▶ [HOW TO COMPLETE THIS TASK]: Set down every entry exactly as it was written.

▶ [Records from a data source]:
________________
Lemma fallback_ends_on_other_failure (max_retries : Z) (k : nat)
      (e : Exn) (w : World) :
  Z.of_nat k < max_retries ->
  (forall j : nat, (j < k)%nat ->
     is_rate_limit (llm_predict env (j + llm_calls w) query) = true) ->
  llm_predict env (k + llm_calls w) query = Raise e ->
  "429" in_str str e = false ->
  call_llm_with_retry env query max_retries w
  = (Ret apology_msg,
     extend w
       (EvFallback query :: backoff_rounds query (range (Z.of_nat k))
          ++ [EvPredict query; EvPrint (ApiErrorLine e)])
       (S k)).
Proof.
  intros Hk Hlim He H429.
  rewrite (call_llm_with_retry_reaches _ k) by assumption.
  cbn [retry_loop]. unfold mbind at 1, M_bind at 1.
  rewrite (retry_body_other_failure _ _ _ _ e) by assumption.
  unfold mret, M_ret. rewrite extend_extend. reflexivity.
Qed.

Lemma call_llm_with_retry_exhausted (max_retries : Z) (w : World) :
  (forall j : nat, Z.of_nat j < max_retries ->
     is_rate_limit (llm_predict env (j + llm_calls w) query) = true) ->
  call_llm_with_retry env query max_retries w
  = (Ret issues_msg,
     extend w
       (EvFallback query :: backoff_rounds query (range max_retries))
       (Z.to_nat max_retries)).
Proof.
  intros Hlim.
  rewrite call_llm_with_retry_unfold.
  rewrite <- (app_nil_r (range max_retries)) at 1.
  rewrite retry_loop_backoff.
  - cbn [retry_loop]. unfold mret, M_ret. rewrite extend_extend.
    unfold range at 2. rewrite length_seqZ. f_equal. f_equal. lia.
  - intros j Hj. unfold range in Hj. rewrite length_seqZ in Hj.
    apply Hlim. lia.
Qed.

(** Whatever the stub does, the fallback answerer returns a string, after
    at most [max_retries] calls of [llm.predict]. *)
Lemma call_llm_with_retry_returns (max_retries : Z) (i : nat) :
  exists (r : string) (evs : list Event),
    (predict_calls evs <= Z.to_nat max_retries)%nat
    /\ fallback_entries evs = 0%nat
    /\ forallb is_llm_event evs = true
    /\ forall w : World, llm_calls w = i ->
         call_llm_with_retry env query max_retries w
         = (Ret r, extend w (EvFallback query :: evs) (predict_calls evs)).
Proof.
  destruct (retry_loop_returns env query (range max_retries) i)
    as (r & evs & Hle & Hfb & Hllm & Hrun).
  exists r, evs. unfold range in Hle. rewrite length_seqZ in Hle.
  repeat split; [exact Hle | exact Hfb | exact Hllm |].
  intros w Hw. rewrite call_llm_with_retry_unfold, Hrun by exact Hw.
  rewrite extend_extend. f_equal. f_equal. lia.
Qed.

End Fallback.

(** The fallback answerer does not look at the retriever. *)
Lemma retry_loop_with_retriever (env : Env)
    (r : Z -> string -> Outcome (list Doc)) (query : string) (attempts : list Z) :
  retry_loop (with_retriever env r) query attempts = retry_loop env query attempts.
Proof.
  induction attempts as [|a attempts IH]; simpl; [reflexivity | now rewrite IH].
Qed.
________________
▶ [SOLUTION TO THIS PROBLEM]:
Lemma fallback_ends_on_other_failure (max_retries : Z) (k : nat)
      (e : Exn) (w : World) :
  Z.of_nat k < max_retries ->
  (forall j : nat, (j < k)%nat ->
     is_rate_limit (llm_predict env (j + llm_calls w) query) = true) ->
  llm_predict env (k + llm_calls w) query = Raise e ->
  "429" in_str str e = false ->
  call_llm_with_retry env query max_retries w
  = (Ret apology_msg,
     extend w
       (EvFallback query :: backoff_rounds query (range (Z.of_nat k))
          ++ [EvPredict query; EvPrint (ApiErrorLine e)])
       (S k)).
Proof.
  intros Hk Hlim He H429.
  rewrite (call_llm_with_retry_reaches _ k) by assumption.
  cbn [retry_loop]. unfold mbind at 1, M_bind at 1.
  rewrite (retry_body_other_failure _ _ _ _ e) by assumption.
  unfold mret, M_ret. rewrite extend_extend. reflexivity.
Qed.

Lemma call_llm_with_retry_exhausted (max_retries : Z) (w : World) :
  (forall j : nat, Z.of_nat j < max_retries ->
     is_rate_limit (llm_predict env (j + llm_calls w) query) = true) ->
  call_llm_with_retry env query max_retries w
  = (Ret issues_msg,
     extend w
       (EvFallback query :: backoff_rounds query (range max_retries))
       (Z.to_nat max_retries)).
Proof.
  intros Hlim.
  rewrite call_llm_with_retry_unfold.
  rewrite <- (app_nil_r (range max_retries)) at 1.
  rewrite retry_loop_backoff.
  - cbn [retry_loop]. unfold mret, M_ret. rewrite extend_extend.
    unfold range at 2. rewrite length_seqZ. f_equal. f_equal. lia.
  - intros j Hj. unfold range in Hj. rewrite length_seqZ in Hj.
    apply Hlim. lia.
Qed.

(** Whatever the stub does, the fallback answerer returns a string, after
    at most [max_retries] calls of [llm.predict]. *)
Lemma call_llm_with_retry_returns (max_retries : Z) (i : nat) :
  exists (r : string) (evs : list Event),
    (predict_calls evs <= Z.to_nat max_retries)%nat
    /\ fallback_entries evs = 0%nat
    /\ forallb is_llm_event evs = true
    /\ forall w : World, llm_calls w = i ->
         call_llm_with_retry env query max_retries w
         = (Ret r, extend w (EvFallback query :: evs) (predict_calls evs)).
Proof.
  destruct (retry_loop_returns env query (range max_retries) i)
    as (r & evs & Hle & Hfb & Hllm & Hrun).
  exists r, evs. unfold range in Hle. rewrite length_seqZ in Hle.
  repeat split; [exact Hle | exact Hfb | exact Hllm |].
  intros w Hw. rewrite call_llm_with_retry_unfold, Hrun by exact Hw.
  rewrite extend_extend. f_equal. f_equal. lia.
Qed.

End Fallback.

(** The fallback answerer does not look at the retriever. *)
Lemma retry_loop_with_retriever (env : Env)
    (r : Z -> string -> Outcome (list Doc)) (query : string) (attempts : list Z) :
  retry_loop (with_retriever env r) query attempts = retry_loop env query attempts.
Proof.
  induction attempts as [|a attempts IH]; simpl; [reflexivity | now rewrite IH].
Qed.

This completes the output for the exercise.